Around me I saw grouped picturesquely in scattered order, and kneeling on their _prie-dieux_, the honest burghers, women and men, the former arrayed in the comfortable and not unpicturesque black Flemish cloaks with the silk hoods--handsome and effective garments, and almost universal. The devotional rite of the mass, deeply impressive, was over in twenty minutes, and all trooped away to their daily work. There was a suggestion here, in this modest, unpretending exercise, in contrast to the great fane itself, of the undeveloped power to expand, as it were, on Sundays and feast-days, when the cathedral would display all its resources, and its huge area be crowded to the doors with worshippers, and the great rites celebrated in all their full magnificence.
Behind the great altar I came upon an imposing monument, conceived after an original and comprehensive idea. It was to the memory of _all the bishops and canons_ of the cathedral! This wholesale idea may be commended to our chapters at home. It might save the too monotonous repetition of recumbent bishops, who, after being exhibited at the Academy, finally encumber valuable space in their own cathedrals.

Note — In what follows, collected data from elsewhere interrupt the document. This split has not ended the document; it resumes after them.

(** C3.  For a table that parses, with a rasterizer that writes the figure
    and a document that accepts the calls, [render_table] starts a new
    page before the image exactly when the cursor plus the height of the
    image exceeds the page height minus 20, and the image is placed at
    the cursor read after that.  A body without table lines is drawn as
    one text block and a line break, whatever the cursor: no page is
    started for prose. *)
Theorem render_table_page_break :
  (forall num (N : Number num) (E : external num) markdown g size w,
      parse_markdown_table markdown = Ok g ->
      savefig E (fig_width (clean_table_data g)) (fig_height (clean_table_data g))
              (clean_table_data g) = Ok size ->
      never_raises E ->
      let file := {| png_data := clean_table_data g; png_size := size |} in
      let width := sub (fpdf_w E) (of_Z 20) in
      let h := mul width (div (snd size) (fst size)) in
      let y := fpdf_get_y E (pdf w) in
      exists new,
        render_table E markdown w = (Ok tt, {| pdf := pdf w ++ new; cos := cos w |})
        /\ (In AddPage new <-> gt (add y h) (sub (fpdf_h E) (of_Z 20)) = true)
        /\ new = if gt (add y h) (sub (fpdf_h E) (of_Z 20))
                 then [AddPage;
                       Image file 10 (fpdf_get_y E (pdf w ++ [AddPage])) width;
                       Ln (add h (of_Z 5))]
                 else [Image file 10 y width; Ln (add h (of_Z 5))])
  /\ (forall num (N : Number num) (E : external num) content w,
         never_raises E ->
         (forall line, In line (body_lines content) -> contains PIPE line = false) ->
         render_content E content w
         = (Ok tt,
            {| pdf := pdf w ++ [MultiCell 0 8 (strip (join [LF] (body_lines content)));
                                Ln (of_Z 5)];
               cos := cos w |})).
Proof.
  split.
  - intros num N E markdown g size w Hp Hs Hn file width h y.
    pose proof (render_table_calls _ w Hp Hs Hn) as Hrt. cbv zeta in Hrt.
    unfold overflows, placed_height in Hrt.
    fold file in Hrt. fold width in Hrt. fold h in Hrt. fold y in Hrt.
    destruct (gt (add y h) (sub (fpdf_h E) (of_Z 20))) eqn:Hgt.
    + eexists. split; [exact Hrt|]. split.
      * split; [reflexivity | intros _; now left].
      * reflexivity.
    + eexists. split; [exact Hrt|]. split.
      * split; [|discriminate].
        rewrite app_nil_r. simpl.
        intros [Hi|[Hl|[]]]; discriminate.
      * now rewrite app_nil_r.
  - intros num N E content w Hn Hall.
    rewrite render_content_runs. unfold body_lines in *.
    rewrite (runs_all_prose (split_not_nil LF (strip content)) Hall).
    simpl. rewrite bind_unit_ret_r. unfold multi_cell, ln, prose_text.
    rewrite (bind_ok _ _ _ (call_pdf_ok _ w Hn)).
    rewrite (call_pdf_ok _ _ Hn). cbn [pdf cos].
    now rewrite <- app_assoc.
Qed.

Lemma render_table_page_break_witness :
  exists new,
    render_table sample_external small_table low_on_page
    = (Ok tt, {| pdf := pdf low_on_page ++ new; cos := cos low_on_page |})
    /\ In AddPage new.
Proof.
  destruct (proj1 render_table_page_break Q Number_Q sample_external small_table
              [[py "A"; py "B"]; [py "1"; py "2"]] ((600 # 1)%Q, (300 # 1)%Q)
              low_on_page eq_refl eq_refl (proj1 sample_external_reliable))
    as [new [Hrun [Hiff _]]].
  exists new. split; [exact Hrun|].
  apply Hiff. reflexivity.
Defined.

(** ** Properties of the route *)

(** A request whose tables parse is built, stored and answered with the
    link, in the sample environment. *)
Example good_request_is_stored :
  let r := generate_pdf sample_external good_request (py "default_key") empty_world in
  fst r = Ok {| message := py "PDF generated successfully";
                file_url := py "https://example.invalid/report.pdf" |}
  /\ cos (snd r)
     = [PutObject (py "bucket") (py "Portfolio_Optimization_Report_0000.pdf")
                  (py "%PDF") (py "application/pdf");
        GeneratePresignedUrl (py "bucket")
                  (py "Portfolio_Optimization_Report_0000.pdf") 432000].
Proof. vm_compute. split; reflexivity. Qed.

(** C7.  When a table block of a section of the request does not parse,
    [render_table] raises the parser's exception as it is, and the route
    ends with its error response whatever the libraries do: the document
    bytes are never asked for and nothing is sent to the storage.  With
    libraries that do not raise, the response carries the message of a
    table-parse error of the request, unchanged. *)
Theorem malformed_table_aborts_build
    (num : Type) (N : Number num) (E : external num)
    (body : GeneratePDFRequest) (api_key content block : str) (e : exn)
    (w : world num) :
  In content (map snd (dict body)) ->
  In block (table_blocks content) ->
  parse_markdown_table block = Raise e ->
  (forall w0, render_table E block w0 = (Raise e, w0))
  /\ (exists detail w',
         generate_pdf E body api_key w = (Raise (HTTPException 500 detail), w')
         /\ cos w' = cos w
         /\ no_output (pdf w'))
  /\ (reliable E ->
      exists content1 block1 msg,
        In content1 (map snd (dict body))
        /\ In block1 (table_blocks content1)
        /\ parse_markdown_table block1 = Raise (ValueError msg)
        /\ fst (generate_pdf E body api_key w)
           = Raise (HTTPException 500 (py "Error generating PDF: " ++ msg))).
Proof.
  intros Hc Hb Hp. split; [|split].
  - intros w0. now apply render_table_parse_error.
  - destruct (@generate_pdf_aborts num N E body api_key content block e w Hc Hb Hp)
      as [e1 [w' [Hgen [Hcos Hout]]]].
    now exists (py "Error generating PDF: " ++ exn_str E e1), w'.
  - intros Hr.
    assert (Hex : exists e1, first_error (map snd (dict body)) = Some e1)
      by (eapply first_error_intro; eassumption).
    destruct Hex as [e1 Hfirst].
    assert (Hinv := Hfirst). apply first_error_inv in Hinv.
    destruct Hinv as [content1 [block1 [Hc1 [Hb1 Hp1]]]].
    assert (Hv : exists msg, e1 = ValueError msg).
    { revert Hp1. rewrite parse_markdown_table_table_grid. unfold table_grid.
      destruct (nonblank_lines block1) as [|h [|sp [|d ds]]];
        try (intros Heq; injection Heq as <-; eexists; reflexivity).
      destruct (separator_ok sp); [discriminate|].
      intros Heq; injection Heq as <-; eexists; reflexivity. }
    destruct Hv as [msg ->].
    exists content1, block1, msg. repeat (split; [assumption|]).
    change msg with (exn_str E (ValueError msg)).
    now apply generate_pdf_reliable.
Qed.

Lemma malformed_table_aborts_build_witness :
  exists detail w',
    generate_pdf sample_external sample_request (py "default_key") empty_world
    = (Raise (HTTPException 500 detail), w')
    /\ cos w' = []
    /\ no_output (pdf w').
Proof.
  refine (proj1 (proj2 (@malformed_table_aborts_build Q Number_Q sample_external
            sample_request (py "default_key") (py "a|b") (py "a|b")
            (insufficient_rows (py "a|b")) empty_world _ _ _))).
  - simpl. do 3 right. left. reflexivity.
  - vm_compute. left. reflexivity.
  - reflexivity.
Defined.

(** C8.  A request whose key header is missing or is not the configured
    key is answered with the unauthorized error, and the world is left as
    it was: no call on a document, no call on the storage. *)
Theorem unauthorized_request_rejected
    (num : Type) (N : Number num) (E : external num)
    (environ : str -> option str) (header : option str)
    (body : GeneratePDFRequest) (w : world num) :
  header <> Some (API_KEY environ) ->
  post_generate_pdf E environ header body w
  = (Raise (HTTPException 401 (py "Invalid or missing API Key")), w).
Proof.
  intros Hh. unfold post_generate_pdf, get_api_key, api_key_header.
  destruct header as [[|c k]|]; [reflexivity | | reflexivity].
  cbn [truthy]. unfold str_eqb.
  destruct (list_eq_dec ascii_dec (c :: k) (API_KEY environ)) as [Heq|Hne].
  - congruence.
  - reflexivity.
Qed.

Lemma unauthorized_request_rejected_witness :
  post_generate_pdf sample_external no_environ (Some (py "wrong")) sample_request
                    empty_world
  = (Raise (HTTPException 401 (py "Invalid or missing API Key")), empty_world).
Proof.
  apply (@unauthorized_request_rejected Q Number_Q sample_external no_environ
           (Some (py "wrong")) sample_request empty_world).
  discriminate.
Defined.

Lemma get_api_key_accepts (environ : str -> option str) :
  API_KEY environ <> [] ->
  get_api_key environ (api_key_header (Some (API_KEY environ))) = Ok (API_KEY environ).
Proof.
  intros Hne. unfold api_key_header, get_api_key.
  destruct (API_KEY environ) as [|c k] eqn:Hk; [congruence|].
  cbn [truthy]. unfold str_eqb.
  destruct (list_eq_dec ascii_dec (c :: k) (c :: k)); [reflexivity | congruence].
Qed.

Lemma get_api_key_rejects (environ : str -> option str) (header : option str) :
  header = None \/ header = Some [] \/ header <> Some (API_KEY environ) ->
  get_api_key environ (api_key_header header) = Raise unauthorized.
Proof.
  unfold api_key_header, get_api_key.
  destruct header as [[|c k]|]; try reflexivity.
  cbn [truthy]. unfold str_eqb.
  destruct (list_eq_dec ascii_dec (c :: k) (API_KEY environ)) as [Heq|Hne];
    [|reflexivity].
  intros [Hn|[He|Hd]]; [discriminate | discriminate | congruence].
Qed.

(** The request the specification's wording gets wrong: the variable is
    set to the empty string and the header is present and empty.  The
    header is equal to the configured key, and the route rejects it. *)
Lemma api_key_empty_header_counterexample :
  ~ (fst (post_generate_pdf sample_external empty_key_environ (Some [])
                            good_request empty_world)
     = Raise unauthorized
     <-> Some [] <> Some (API_KEY empty_key_environ)).
Proof.
  intros [Hrej _]. apply Hrej; reflexivity.
Qed.
(** * dokkument: the .dokk parser, the directory scanner and the link manager

    A shallow embedding of [src/dokkument/parser.py],
    [build/lib/dokkument/link_manager.py], and of the URL opening of
    [build/lib/dokkument/browser_opener.py] and the key paths of
    [build/lib/dokkument/config_manager.py].  Python values are modelled as
    follows:
    - [str] is a list of Unicode code points ([N]);
    - [int] is [Z];
    - an exception is a value of [exn] carrying its message, and a function
      that may raise returns a [result];
    - a [dict] is an insertion-ordered association list with unique keys;
    - [pathlib.Path] is the string of the path;
    - the file system, standard output and the Unicode tables of the
      interpreter are parameters of the functions that consult them. *)

From Stdlib Require Import ZArith NArith List Bool Lia String Ascii DecimalString.
From Stdlib Require QArith.
Import ListNotations.

(** ** Python strings *)

Module Py.

Local Open Scope N_scope.

Definition char := N.
Definition str := list char.

(** An ASCII literal as a Python string. *)
Definition lit (s : string) : str :=
  List.map N_of_ascii (list_ascii_of_string s).

(** Code points the source and the library mention by name. *)
Definition QUOTE : char := 34.   (* double quote *)
Definition HASH : char := 35.
Definition MINUS : char := 45.
Definition DOT : char := 46.
Definition SLASH : char := 47.
Definition COLON : char := 58.
Definition GT : char := 62.
Definition ESC : char := 27.
Definition TAB : char := 9.
Definition LF : char := 10.
Definition CR : char := 13.

Fixpoint eqb (s t : str) : bool :=
  match s, t with
  | [], [] => true
  | c :: s', d :: t' => (c =? d) && eqb s' t'
  | _, _ => false
  end.

Definition is_empty (s : str) : bool :=
  match s with [] => true | _ :: _ => false end.

Fixpoint dropwhile (p : char -> bool) (s : str) : str :=
  match s with
  | [] => []
  | c :: s' => if p c then dropwhile p s' else s
  end.

Fixpoint takewhile (p : char -> bool) (s : str) : str :=
  match s with
  | [] => []
  | c :: s' => if p c then c :: takewhile p s' else []
  end.

(** [str.isspace] on one code point (Py_UNICODE_ISSPACE); the same set is
    the one [str.strip()] removes and the one [\s] matches. *)
Definition isspace (c : char) : bool :=
  ((9 <=? c) && (c <=? 13)) || ((28 <=? c) && (c <=? 32))
  || (c =? 133) || (c =? 160) || (c =? 5760)
  || ((8192 <=? c) && (c <=? 8202))
  || (c =? 8232) || (c =? 8233) || (c =? 8239) || (c =? 8287)
  || (c =? 12288).

Definition lstrip (s : str) : str := dropwhile isspace s.
Definition rstrip (s : str) : str := rev (dropwhile isspace (rev s)).
Definition strip (s : str) : str := rstrip (lstrip s).

Fixpoint startswith (s prefix : str) {struct prefix} : bool :=
  match prefix, s with
  | [], _ => true
  | p :: prefix', c :: s' => (c =? p) && startswith s' prefix'
  | _ :: _, [] => false
  end.

(** [needle in s] on strings. *)
Fixpoint contains (s needle : str) : bool :=
  startswith s needle
  || match s with
     | [] => false
     | _ :: s' => contains s' needle
     end.

(** [c in s] for one code point. *)
Definition has_char (s : str) (c : char) : bool := existsb (N.eqb c) s.

(** [x in xs] for a list of strings. *)
Definition str_in (x : str) (xs : list str) : bool := existsb (eqb x) xs.

(** The line boundaries of [str.splitlines]. *)
Definition is_linebreak (c : char) : bool :=
  ((10 <=? c) && (c <=? 13)) || ((28 <=? c) && (c <=? 30))
  || (c =? 133) || (c =? 8232) || (c =? 8233).
(** * simple-deps: the manifest engine of [dependencies.go]

    A shallow embedding of [Dependencies.Read], [Dependencies.Write],
    [Dependencies.SaveModified] and [Dependencies.Refresh], together with the
    parts of the Go standard library they call ([strings], [bufio], [path],
    [path/filepath] on Unix, [net/url]).

    Go strings are byte sequences and are modelled by [string] (a list of
    [ascii], one per byte).  Go maps are [gmap]s.  The file system and the
    fetch / render collaborators are explicit: a manifest store for
    [Read]/[Write], and an abstract world with operations for [Refresh]. *)

From Stdlib Require Import ZArith NArith Ascii String List Lia Bool.
From stdpp Require Import gmap strings list fin_maps.

Local Open Scope string_scope.

(** ** Bytes and strings of the Go runtime *)

Module GoStrings.

Definition byte_in (lo hi c : ascii) : bool :=
  ((N_of_ascii lo <=? N_of_ascii c) && (N_of_ascii c <=? N_of_ascii hi))%N.

Definition is_lower (c : ascii) : bool := byte_in "a" "z" c.
Definition is_upper (c : ascii) : bool := byte_in "A" "Z" c.
Definition is_alpha (c : ascii) : bool := is_lower c || is_upper c.
Definition is_digit (c : ascii) : bool := byte_in "0" "9" c.

(** [len(s)], as an integer. *)
Definition len (s : string) : Z := Z.of_nat (String.length s).

(** [strings.HasPrefix(s, prefix)]. *)
Fixpoint HasPrefix (s prefix : string) {struct prefix} : bool :=
  match prefix, s with
  | EmptyString, _ => true
  | String p prefix', String c s' => Ascii.eqb c p && HasPrefix s' prefix'
  | String _ _, EmptyString => false
  end.

(** [s[n:]] and [s[:n]] for [n <= len(s)]. *)
Fixpoint drop_bytes (n : nat) (s : string) : string :=
  match n, s with
  | S n', String _ s' => drop_bytes n' s'
  | _, _ => s
  end.

Fixpoint take_bytes (n : nat) (s : string) : string :=
  match n, s with
  | S n', String c s' => String c (take_bytes n' s')
  | _, _ => EmptyString
  end.

(** [strings.HasSuffix(s, suffix)]. *)
Definition HasSuffix (s suffix : string) : bool :=
  (String.length suffix <=? String.length s)%nat
  && String.eqb (drop_bytes (String.length s - String.length suffix) s) suffix.

(** [strings.TrimSuffix(s, suffix)]. *)
Definition TrimSuffix (s suffix : string) : string :=
  if HasSuffix s suffix
  then take_bytes (String.length s - String.length suffix) s
  else s.

(** [strings.Contains(s, sep)] and [strings.Count(s, sep)] for a one-byte
    separator. *)
Fixpoint ContainsByte (s : string) (sep : ascii) : bool :=
  match s with
  | EmptyString => false
  | String c s' => Ascii.eqb c sep || ContainsByte s' sep
  end.

Fixpoint CountByte (s : string) (sep : ascii) : nat :=
  match s with
  | EmptyString => 0
  | String c s' => (if Ascii.eqb c sep then 1 else 0) + CountByte s' sep
  end.

(** [strings.Split(s, sep)] for a one-byte separator: the pieces between
    the separators, empty pieces included; one piece when [sep] is absent,
    also for the empty string. *)
Fixpoint Split (s : string) (sep : ascii) : list string :=
  match s with
  | EmptyString => [EmptyString]
  | String c s' =>
      if Ascii.eqb c sep then EmptyString :: Split s' sep
      else match Split s' sep with
           | f :: fs => String c f :: fs
           | [] => [String c EmptyString]
           end
  end.

(** [strings.Cut(s, sep)] for a one-byte separator: the text before and
    after the first [sep], and whether [sep] was found. *)
Fixpoint Cut (s : string) (sep : ascii) : string * string * bool :=
  match s with
  | EmptyString => (EmptyString, EmptyString, false)
  | String c s' =>
      if Ascii.eqb c sep then (EmptyString, s', true)
      else let '(before, after, found) := Cut s' sep in
           (String c before, after, found)
  end.

(** The split of [s] around the last [sep]: [s[:i]] and [s[i+1:]] for
    [i = strings.LastIndex(s, sep)], or [None] when [i < 0]. *)
Fixpoint CutLast (s : string) (sep : ascii) : option (string * string) :=
  match s with
  | EmptyString => None
  | String c s' =>
      match CutLast s' sep with
      | Some (before, after) => Some (String c before, after)
      | None => if Ascii.eqb c sep then Some (EmptyString, s') else None
      end
  end.

(** [strings.Index(s, sep)] for any separator, as the split [s[:i]],
    [s[i:]]. *)
Fixpoint IndexSplit (s sep : string) : option (string * string) :=
  if HasPrefix s sep then Some (EmptyString, s)
  else match s with
       | EmptyString => None
       | String c s' =>
           match IndexSplit s' sep with
           | Some (before, after) => Some (String c before, after)
           | None => None
           end
       end.

(** [strings.Replace(s, old, new, -1)] for one-byte [old] and [new]. *)
Fixpoint ReplaceByte (s : string) (old new : ascii) : string :=
  match s with
  | EmptyString => EmptyString
  | String c s' =>
      String (if Ascii.eqb c old then new else c) (ReplaceByte s' old new)
  end.

(** [strings.ToLower] on ASCII letters (bytes above 0x7f are left as they
    are, which is what [ToLower] does to the bytes of a scheme). *)
Definition lower_byte (c : ascii) : ascii :=
  if is_upper c then ascii_of_N (N_of_ascii c + 32) else c.

Fixpoint ToLower (s : string) : string :=
  match s with
  | EmptyString => EmptyString
  | String c s' => String (lower_byte c) (ToLower s')
  end.

(** [strings.Join(elems, sep)]. *)
Fixpoint Join (elems : list string) (sep : string) : string :=
  match elems with
  | [] => EmptyString
  | [e] => e
  | e :: rest => e +:+ sep +:+ Join rest sep
  end.

(** The last byte of a string and the string without it. *)
Fixpoint last_byte (s : string) : option ascii :=
  match s with
  | EmptyString => None
  | String c EmptyString => Some c
  | String _ s' => last_byte s'
  end.

Fixpoint drop_last (s : string) : string :=
  match s with
  | EmptyString => EmptyString
  | String _ EmptyString => EmptyString
  | String c s' => String c (drop_last s')
  end.

End GoStrings.
Import GoStrings.

(** ** [bufio.Scanner] with the default [ScanLines] split function *)

Module Bufio.

(** [bufio.MaxScanTokenSize]: a line and its terminator must fit in a
    buffer of this size. *)
Definition MaxScanTokenSize : Z := 65536.

(** [dropCR]: one trailing carriage return is removed. *)
Definition dropCR (data : string) : string :=
  match last_byte data with
  | Some c => if Ascii.eqb c "013" then drop_last data else data
  | None => data
  end.

(** The raw lines of the input: the text between newlines; a final
    newline opens no further line, and the empty input has no line. *)
Fixpoint drop_final_empty (ls : list string) : list string :=
  match ls with
  | [] => []
  | [EmptyString] => []
  | l :: rest => l :: drop_final_empty rest
  end.

Definition raw_lines (content : string) : list string :=
  drop_final_empty (Split content "010").

(** The tokens [Scan] delivers, and whether it stopped with
    [bufio.ErrTooLong]: a raw line of [MaxScanTokenSize] bytes or more
    does not fit, and scanning stops there. *)
Fixpoint scan_tokens (raw : list string) : list string * bool :=
  match raw with
  | [] => ([], false)
  | l :: rest =>
      if (len l <? MaxScanTokenSize)%Z
      then let '(toks, too_long) := scan_tokens rest in
           (dropCR l :: toks, too_long)
      else ([], true)
  end.

Definition Scan (content : string) : list string * bool :=
  scan_tokens (raw_lines content).

End Bufio.

(** ** Package [path] (and [path/filepath] on Unix, where they agree) *)

Module Path.

(** One step of [Clean] over the elements between slashes.  [out] holds
    the elements written so far, last one first.  An empty element and
    [.] write nothing; [..] removes the last written element when there is
    one that is not itself [..], is dropped at the root, and is written
    otherwise. *)
Definition clean_step (rooted : bool) (out : list string) (elem : string)
  : list string :=
  if String.eqb elem "" || String.eqb elem "." then out
  else if String.eqb elem ".." then
    match out with
    | top :: rest =>
        if String.eqb top ".." then (if rooted then out else elem :: out)
        else rest
    | [] => if rooted then out else [elem]
    end
  else elem :: out.

(** [path.Clean]. *)
Definition Clean (path : string) : string :=
  if String.eqb path "" then "."
  else
    let rooted := HasPrefix path "/" in
    let out := fold_left (clean_step rooted) (Split path "/") [] in
    let body := Join (rev out) "/" in
    if rooted then "/" +:+ body
    else if String.eqb body "" then "." else body.

(** [path.Join]: leading empty elements are ignored, the others are joined
    with slashes and the result is cleaned. *)
Fixpoint Join (elem : list string) : string :=
  match elem with
  | [] => ""
  | e :: rest =>
      if String.eqb e "" then Join rest
      else Clean (GoStrings.Join elem "/")
  end.

Fixpoint strip_trailing_slashes (path : string) : string :=
  match path with
  | EmptyString => EmptyString
  | String c rest =>
      match strip_trailing_slashes rest with
      | EmptyString => if Ascii.eqb c "/" then EmptyString else String c EmptyString
      | rest' => String c rest'
      end
  end.

(** [path.Base]. *)
Definition Base (path : string) : string :=
  if String.eqb path "" then "."
  else
    let path := strip_trailing_slashes path in
    let path := match CutLast path "/" with
                | Some (_, last) => last
                | None => path
                end in
    if String.eqb path "" then "/" else path.

(** [path.Ext]: the suffix starting at the last dot of the last element,
    empty when that element has no dot. *)
Fixpoint Ext (path : string) : string :=
  match path with
  | EmptyString => EmptyString
  | String c rest =>
      if ContainsByte rest "/" then Ext rest
      else match Ext rest with
           | EmptyString => if Ascii.eqb c "." then path else EmptyString
           | ext => ext
           end
  end.

(** [filepath.IsAbs] on Unix. *)
Definition IsAbs (path : string) : bool := HasPrefix path "/".

(** [filepath.Dir] on Unix: everything up to the last slash, cleaned. *)
Definition Dir (path : string) : string :=
  match CutLast path "/" with
  | Some (before, _) => Clean (before +:+ "/")
  | None => Clean ""
  end.

End Path.

(** ** Package [net/url]: [ParseRequestURI]

    The parser of Go's [net/url] as called through [ParseRequestURI], that
    is [parse(rawURL, viaRequest = true)]: no fragment is split off, and a
    string is accepted only as an absolute URI or as an absolute path.
    The model follows the parser of Go 1.12 to 1.20 (control bytes are
    refused; a host is checked for its bytes, escapes and port).  [RawPath]
    (an encoding hint) is not modelled; the program reads only whether a URL
    was produced and its [Path]. *)

Module URL.

Record Userinfo := mkUserinfo {
  username : string;
  password : string;
  passwordSet : bool
}.

Record t := mkURL {
  Scheme : string;
  Opaque : string;
  User : option Userinfo;
  Host : string;
  Path : string;
  ForceQuery : bool;
  RawQuery : string
}.

Inductive encoding := encodePath | encodeUserPassword | encodeHost | encodeZone.

Definition is_host_mode (mode : encoding) : bool :=
  match mode with encodeHost | encodeZone => true | _ => false end.

Definition ishex (c : ascii) : bool :=
  is_digit c || byte_in "a" "f" c || byte_in "A" "F" c.
(** X15: when every open request file parses, [list_pending_calls]
    lists each open request exactly once, in the order of the file names
    [<id>.json]: its text is the heading followed by the blocks of the
    request files, taken in a sorted arrangement of the directory.  With
    no open request it says so. *)
Theorem list_pending_calls_each_once (s : bus) :
  (forall request_id c, requests s !! request_id = Some c -> parses c) ->
  (requests s = ∅
   /\ Inspector.list_pending_calls s = Ok "No pending oracle calls on the bus.")
  \/ (requests s <> ∅
      /\ exists files chunks,
           files ≡ₚ map_to_list (requests s)
           /\ Sorted Inspector.path_le files
           /\ Forall2 (fun file ls => Inspector.pending_lines file = Ok ls) files chunks
           /\ Inspector.list_pending_calls s =
              Ok (join_lines (["=== Pending Oracle Calls ==="; ""] ++ concat chunks))).
Proof.
  intros Hall. unfold Inspector.list_pending_calls.
  destruct (map_to_list (requests s)) as [|file rest] eqn:E.
  - left. split; [apply map_to_list_empty_iff, E|reflexivity].
  - right. split; [intros Hempty; rewrite Hempty, map_to_list_empty in E; discriminate E|].
    rewrite <- E.
    match goal with
    | |- context [Inspector.for_each ?body ?l] =>
        destruct (for_each_chunks body l) as (chunks & Hchunks & ->);
        [|exists l, chunks]
    end.
    + intros [name c] Hin. rewrite merge_sort_Permutation in Hin.
      apply elem_of_map_to_list in Hin. apply pending_lines_ok. simpl. eauto.
    + split; [apply merge_sort_Permutation|].
      split; [apply Sorted_merge_sort, path_le_total|].
      split; [exact Hchunks|reflexivity].
Qed.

The suggestiveness of the great bell-tower, owing to the peculiar emphasis and purpose given to it, is constantly felt in the old Belgian cities. It still conveys its old antique purpose--the defence of the burghers, a watchful sentinel who, on the alarm, clanged out danger, the sound piercing from that eyry to the remotest lane, and bringing the valiant citizens rushing to the great central square. It is impossible to look up at one of these monuments, grim and solitary, without feeling the whole spirit of the Belgian history, and calling up Philip van Artevelde and the Ghentish troubles.